◆ Work instructions
Your response should be the complete set of records, reproduced exactly.

Collected data:
[Start of Attachment]
(** * Properties *)

(** C34: over the kernel's spidev driver [ReadRegister] and [WriteRegister] are a
    register bus: a transaction that returns true reads or writes exactly that
    register of the chip, one that returns false leaves the chip and the
    caller's variable alone, and none fails when the kernel's messages do not. *)
Theorem spidev_refines_spi {W} `{HSD : SpiDev W} `{HK : Clock W} fd {HW : SpiWire W fd} a old x w :
  fits 7 a -> fits 8 old ->
  (exists ok y w', SpidevSPI.ReadRegister fd a old w = Some ((ok, y), w')
     /\ (wire_reliable -> ok = true)
     /\ if (ok : bool) then chip_reads a (wire_view w) y (wire_view w')
        else y = old /\ wire_view w' = wire_view w)
  /\ exists ok w', SpidevSPI.WriteRegister fd a x w = Some (ok, w')
       /\ (wire_reliable -> ok = true)
       /\ wire_view w' = if (ok : bool) then chip_writes a x (wire_view w) else wire_view w.
Proof.
  intros Ha Ho. split.
  - destruct (read_runs fd a old w Ha) as (ok & y & w' & E & _ & _ & Hr & Hy & Hx). exists ok, y, w'.
    split; [done|]. split; [done|]. destruct ok; [done|]. by split; [apply Hy|].
  - destruct (write_runs fd a x w Ha) as (ok & w' & E & _ & Hr & Hx). eauto 10.
Qed.

(** Also: [SX1276Platform::GetInstance] always ends. When it returns a platform
    the bus holds one newly opened descriptor; when it returns none every
    descriptor it opened has been closed. *)
Theorem get_instance_fds {W} `{HD : DeviceFiles W} `{HSD : SpiDev W} `{HK : Clock W} `{HG : Gpio W}
    `{HS : SerialPort W} `{HT : TermiosFlags} {HF : FileTable W} speed junk device w :
  reads_fit -> length junk = 6%nat ->
  exists o w', GetInstance speed junk device w = Some (o, w')
    /\ match o with
       | Some p => 0 <= GetSPI p /\ (GetSPI p ∉ fds w) /\ fds w' = {[GetSPI p]} ∪ fds w
       | None => fds w' = fds w
       end.
Proof.
  intros Hfit Hj. by apply get_instance.
Qed.

(** ** Witnesses *)

(** The chip of [RadioLinuxFacts] behind the kernel's driver. *)
Definition wired : Type := sim.
Definition wired_message (xs : list spi_ioc_transfer) (w : wired) : Z * list Z * wired :=
  match mosi xs with
  | [command; data] =>
      if Z.testbit command 7
      then (2, kept xs [0; 0], sim_next (chip_writes (Z.land command 0x7f) data (sim_view w)) w)
      else let '(x, v) := sim_read 8 command (sim_view w) in (2, kept xs [0; x], sim_next v w)
  | _ => (-1, [], w)
  end.
#[export] Instance wired_spidev : SpiDev wired := {|
  ioctl_rd _ _ w := (0, w); spi_message _ xs w := wired_message xs w |}.
#[export] Instance wired_clock : Clock wired := sim_clock.

#[export] Instance wired_wire fd : SpiWire wired fd.
Proof.
  refine (@Build_SpiWire wired wired_spidev wired_clock fd sim_view sim_time True _ _ _).
  - intros xs w command data E. cbn [spi_message wired_spidev]. unfold wired_message. rewrite E.
    unfold exchange. destruct (Z.testbit command 7).
    + cbn [sim_time sim_next]. split; [lia|]. split; [done|]. by exists [0; 0].
    + pose proof (sim_read_ok 8 (bool_decide_unpack (fits 8 8) I) command (sim_view w)) as [Hx Hc].
      destruct (sim_read 8 command (sim_view w)) as [x v]. cbn [fst snd sim_time sim_next sim_view] in *.
      split; [lia|]. split; [done|]. exists [0; x]. split; [done|]. split; [done|].
      change (2 =? 2) with true. cbn iota. by exists 0, x.
  - intros us w Hu. cbn. split; [done|lia].
  - intros w. cbn. split; [done|]. split; [done|lia].
Defined.

Definition at_bus (v : view) : wired := Sim v 0 [].

Lemma spidev_refines_spi_witness :
  (exists ok y w', SpidevSPI.ReadRegister (W := wired) 5 0x39 9 (at_bus blank) = Some ((ok, y), w')
     /\ (True -> ok = true)
     /\ if (ok : bool) then chip_reads 0x39 blank y (sim_view w') else y = 9 /\ sim_view w' = blank)
  /\ exists ok w', SpidevSPI.WriteRegister (W := wired) 5 0x39 7 (at_bus blank) = Some (ok, w')
       /\ (True -> ok = true)
       /\ sim_view w' = if (ok : bool) then chip_writes 0x39 7 blank else blank.
Proof.
  exact (spidev_refines_spi (W := wired) 5 0x39 9 7 (at_bus blank)
    (bool_decide_unpack (fits 7 0x39) I) (bool_decide_unpack (fits 8 9) I)).
Defined.

(** A machine that opens one descriptor, number 3; nobody answers its serial port. *)
Definition desk : Type := gset Z.
#[export] Instance desk_files : DeviceFiles desk := {|
  sys_open _ w := if decide (3 ∈ w) then (-1, w) else (3, {[3]} ∪ w);
  close fd w := w ∖ {[fd]} |}.
#[export] Instance desk_spidev : SpiDev desk := {|
  ioctl_rd _ _ w := (0, w); spi_message _ _ w := (-1, [], w) |}.
#[export] Instance desk_clock : Clock desk := {| RadioLinux.usleep _ w := w; now w := (0, w) |}.
#[export] Instance desk_gpio : Gpio desk := {|
  ugpio_request_one _ w := (true, w); ugpio_open _ w := (4, w); ugpio_set_value _ _ w := w; ugpio_free _ w := w |}.
#[export] Instance desk_serial : SerialPort desk := {|
  sys_read _ w := (Some [], w); sys_write bs w := (Z.of_nat (length bs), w); BusPirate.usleep _ w := w;
  fcntl_blocking w := (true, w); tcgetattr w := (None, w); tcflush w := (true, w);
  tcsetattr _ w := (true, w); sys_close w := w |}.

Lemma adds_descriptor fd (s : gset Z) :
  0 <= fd -> filter (fun fd => 0 <= fd) ({[fd]} ∪ s) = {[fd]} ∪ filter (fun fd => 0 <= fd) s.
Proof.
  intros Hfd. apply set_eq. intros x. rewrite elem_of_union, !elem_of_filter, elem_of_union, elem_of_singleton.
  intuition (subst; lia).
Qed.

(** The descriptors of a desk: the non-negative ones. *)
#[export] Instance desk_table : FileTable desk.
Proof.
  refine (@Build_FileTable desk _ _ _ _ _ (filter (fun fd => 0 <= fd)) _ _ _ _ _ _ _ _ _ _ _ _ _ _ _ _ _ _);
    try done.
  - intros w fd. rewrite elem_of_filter. by intros [? _].
  - intros path w. cbn. destruct (decide (3 ∈ w)) as [|Hn]; [by left|right].
    split; [lia|]. rewrite elem_of_filter. split; [by intros [_ ?]|].
    apply (adds_descriptor 3 w). lia.
  - intros fd w. apply set_eq. intros x. cbn.
    rewrite elem_of_difference, !elem_of_filter, elem_of_difference. tauto.
Defined.

Lemma get_instance_fds_witness :
  exists o w', GetInstance (W := desk) 4098 (replicate 6 0) (str "/dev/spidev0.0") ∅ = Some (o, w')
    /\ match o with
       | Some p => 0 <= GetSPI p /\ (GetSPI p ∉ fds (W := desk) ∅) /\ fds w' = ({[GetSPI p]} ∪ fds (W := desk) ∅)
       | None => fds w' = fds (W := desk) ∅
       end.
Proof.
  apply (get_instance_fds (W := desk)); [|done]. intros n w bs w' Hn [= <- <-]. cbn. lia.
Defined.

(** The spidev device opens, the silent Bus Pirate does not. *)
Example desk_platforms :
  (fst <$> GetInstance (W := desk) 4098 (replicate 6 0) (str "/dev/spidev0.0") ∅) = Some (Some (Carambola2Platform 3 true))
  /\ (fst <$> GetInstance (W := desk) 4098 (replicate 6 0) (str "/dev/ttyUSB0") ∅) = Some None.
Proof. vm_compute. done. Qed.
[End of Attachment]
◆ Task output
(** * Properties *)

(** C34: over the kernel's spidev driver [ReadRegister] and [WriteRegister] are a
    register bus: a transaction that returns true reads or writes exactly that
    register of the chip, one that returns false leaves the chip and the
    caller's variable alone, and none fails when the kernel's messages do not. *)
Theorem spidev_refines_spi {W} `{HSD : SpiDev W} `{HK : Clock W} fd {HW : SpiWire W fd} a old x w :
  fits 7 a -> fits 8 old ->
  (exists ok y w', SpidevSPI.ReadRegister fd a old w = Some ((ok, y), w')
     /\ (wire_reliable -> ok = true)
     /\ if (ok : bool) then chip_reads a (wire_view w) y (wire_view w')
        else y = old /\ wire_view w' = wire_view w)
  /\ exists ok w', SpidevSPI.WriteRegister fd a x w = Some (ok, w')
       /\ (wire_reliable -> ok = true)
       /\ wire_view w' = if (ok : bool) then chip_writes a x (wire_view w) else wire_view w.
Proof.
  intros Ha Ho. split.
  - destruct (read_runs fd a old w Ha) as (ok & y & w' & E & _ & _ & Hr & Hy & Hx). exists ok, y, w'.
    split; [done|]. split; [done|]. destruct ok; [done|]. by split; [apply Hy|].
  - destruct (write_runs fd a x w Ha) as (ok & w' & E & _ & Hr & Hx). eauto 10.
Qed.

(** Also: [SX1276Platform::GetInstance] always ends. When it returns a platform
    the bus holds one newly opened descriptor; when it returns none every
    descriptor it opened has been closed. *)
Theorem get_instance_fds {W} `{HD : DeviceFiles W} `{HSD : SpiDev W} `{HK : Clock W} `{HG : Gpio W}
    `{HS : SerialPort W} `{HT : TermiosFlags} {HF : FileTable W} speed junk device w :
  reads_fit -> length junk = 6%nat ->
  exists o w', GetInstance speed junk device w = Some (o, w')
    /\ match o with
       | Some p => 0 <= GetSPI p /\ (GetSPI p ∉ fds w) /\ fds w' = {[GetSPI p]} ∪ fds w
       | None => fds w' = fds w
       end.
Proof.
  intros Hfit Hj. by apply get_instance.
Qed.

(** ** Witnesses *)

(** The chip of [RadioLinuxFacts] behind the kernel's driver. *)
Definition wired : Type := sim.
Definition wired_message (xs : list spi_ioc_transfer) (w : wired) : Z * list Z * wired :=
  match mosi xs with
  | [command; data] =>
      if Z.testbit command 7
      then (2, kept xs [0; 0], sim_next (chip_writes (Z.land command 0x7f) data (sim_view w)) w)
      else let '(x, v) := sim_read 8 command (sim_view w) in (2, kept xs [0; x], sim_next v w)
  | _ => (-1, [], w)
  end.
#[export] Instance wired_spidev : SpiDev wired := {|
  ioctl_rd _ _ w := (0, w); spi_message _ xs w := wired_message xs w |}.
#[export] Instance wired_clock : Clock wired := sim_clock.

#[export] Instance wired_wire fd : SpiWire wired fd.
Proof.
  refine (@Build_SpiWire wired wired_spidev wired_clock fd sim_view sim_time True _ _ _).
  - intros xs w command data E. cbn [spi_message wired_spidev]. unfold wired_message. rewrite E.
    unfold exchange. destruct (Z.testbit command 7).
    + cbn [sim_time sim_next]. split; [lia|]. split; [done|]. by exists [0; 0].
    + pose proof (sim_read_ok 8 (bool_decide_unpack (fits 8 8) I) command (sim_view w)) as [Hx Hc].
      destruct (sim_read 8 command (sim_view w)) as [x v]. cbn [fst snd sim_time sim_next sim_view] in *.
      split; [lia|]. split; [done|]. exists [0; x]. split; [done|]. split; [done|].
      change (2 =? 2) with true. cbn iota. by exists 0, x.
  - intros us w Hu. cbn. split; [done|lia].
  - intros w. cbn. split; [done|]. split; [done|lia].
Defined.

Definition at_bus (v : view) : wired := Sim v 0 [].

Lemma spidev_refines_spi_witness :
  (exists ok y w', SpidevSPI.ReadRegister (W := wired) 5 0x39 9 (at_bus blank) = Some ((ok, y), w')
     /\ (True -> ok = true)
     /\ if (ok : bool) then chip_reads 0x39 blank y (sim_view w') else y = 9 /\ sim_view w' = blank)
  /\ exists ok w', SpidevSPI.WriteRegister (W := wired) 5 0x39 7 (at_bus blank) = Some (ok, w')
       /\ (True -> ok = true)
       /\ sim_view w' = if (ok : bool) then chip_writes 0x39 7 blank else blank.
Proof.
  exact (spidev_refines_spi (W := wired) 5 0x39 9 7 (at_bus blank)
    (bool_decide_unpack (fits 7 0x39) I) (bool_decide_unpack (fits 8 9) I)).
Defined.

(** A machine that opens one descriptor, number 3; nobody answers its serial port. *)
Definition desk : Type := gset Z.
#[export] Instance desk_files : DeviceFiles desk := {|
  sys_open _ w := if decide (3 ∈ w) then (-1, w) else (3, {[3]} ∪ w);
  close fd w := w ∖ {[fd]} |}.
#[export] Instance desk_spidev : SpiDev desk := {|
  ioctl_rd _ _ w := (0, w); spi_message _ _ w := (-1, [], w) |}.
#[export] Instance desk_clock : Clock desk := {| RadioLinux.usleep _ w := w; now w := (0, w) |}.
#[export] Instance desk_gpio : Gpio desk := {|
  ugpio_request_one _ w := (true, w); ugpio_open _ w := (4, w); ugpio_set_value _ _ w := w; ugpio_free _ w := w |}.
#[export] Instance desk_serial : SerialPort desk := {|
  sys_read _ w := (Some [], w); sys_write bs w := (Z.of_nat (length bs), w); BusPirate.usleep _ w := w;
  fcntl_blocking w := (true, w); tcgetattr w := (None, w); tcflush w := (true, w);
  tcsetattr _ w := (true, w); sys_close w := w |}.

Lemma adds_descriptor fd (s : gset Z) :
  0 <= fd -> filter (fun fd => 0 <= fd) ({[fd]} ∪ s) = {[fd]} ∪ filter (fun fd => 0 <= fd) s.
Proof.
  intros Hfd. apply set_eq. intros x. rewrite elem_of_union, !elem_of_filter, elem_of_union, elem_of_singleton.
  intuition (subst; lia).
Qed.

(** The descriptors of a desk: the non-negative ones. *)
#[export] Instance desk_table : FileTable desk.
Proof.
  refine (@Build_FileTable desk _ _ _ _ _ (filter (fun fd => 0 <= fd)) _ _ _ _ _ _ _ _ _ _ _ _ _ _ _ _ _ _);
    try done.
  - intros w fd. rewrite elem_of_filter. by intros [? _].
  - intros path w. cbn. destruct (decide (3 ∈ w)) as [|Hn]; [by left|right].
    split; [lia|]. rewrite elem_of_filter. split; [by intros [_ ?]|].
    apply (adds_descriptor 3 w). lia.
  - intros fd w. apply set_eq. intros x. cbn.
    rewrite elem_of_difference, !elem_of_filter, elem_of_difference. tauto.
Defined.

Lemma get_instance_fds_witness :
  exists o w', GetInstance (W := desk) 4098 (replicate 6 0) (str "/dev/spidev0.0") ∅ = Some (o, w')
    /\ match o with
       | Some p => 0 <= GetSPI p /\ (GetSPI p ∉ fds (W := desk) ∅) /\ fds w' = ({[GetSPI p]} ∪ fds (W := desk) ∅)
       | None => fds w' = fds (W := desk) ∅
       end.
Proof.
  apply (get_instance_fds (W := desk)); [|done]. intros n w bs w' Hn [= <- <-]. cbn. lia.
Defined.

(** The spidev device opens, the silent Bus Pirate does not. *)
Example desk_platforms :
  (fst <$> GetInstance (W := desk) 4098 (replicate 6 0) (str "/dev/spidev0.0") ∅) = Some (Some (Carambola2Platform 3 true))
  /\ (fst <$> GetInstance (W := desk) 4098 (replicate 6 0) (str "/dev/ttyUSB0") ∅) = Some None.
Proof. vm_compute. done. Qed.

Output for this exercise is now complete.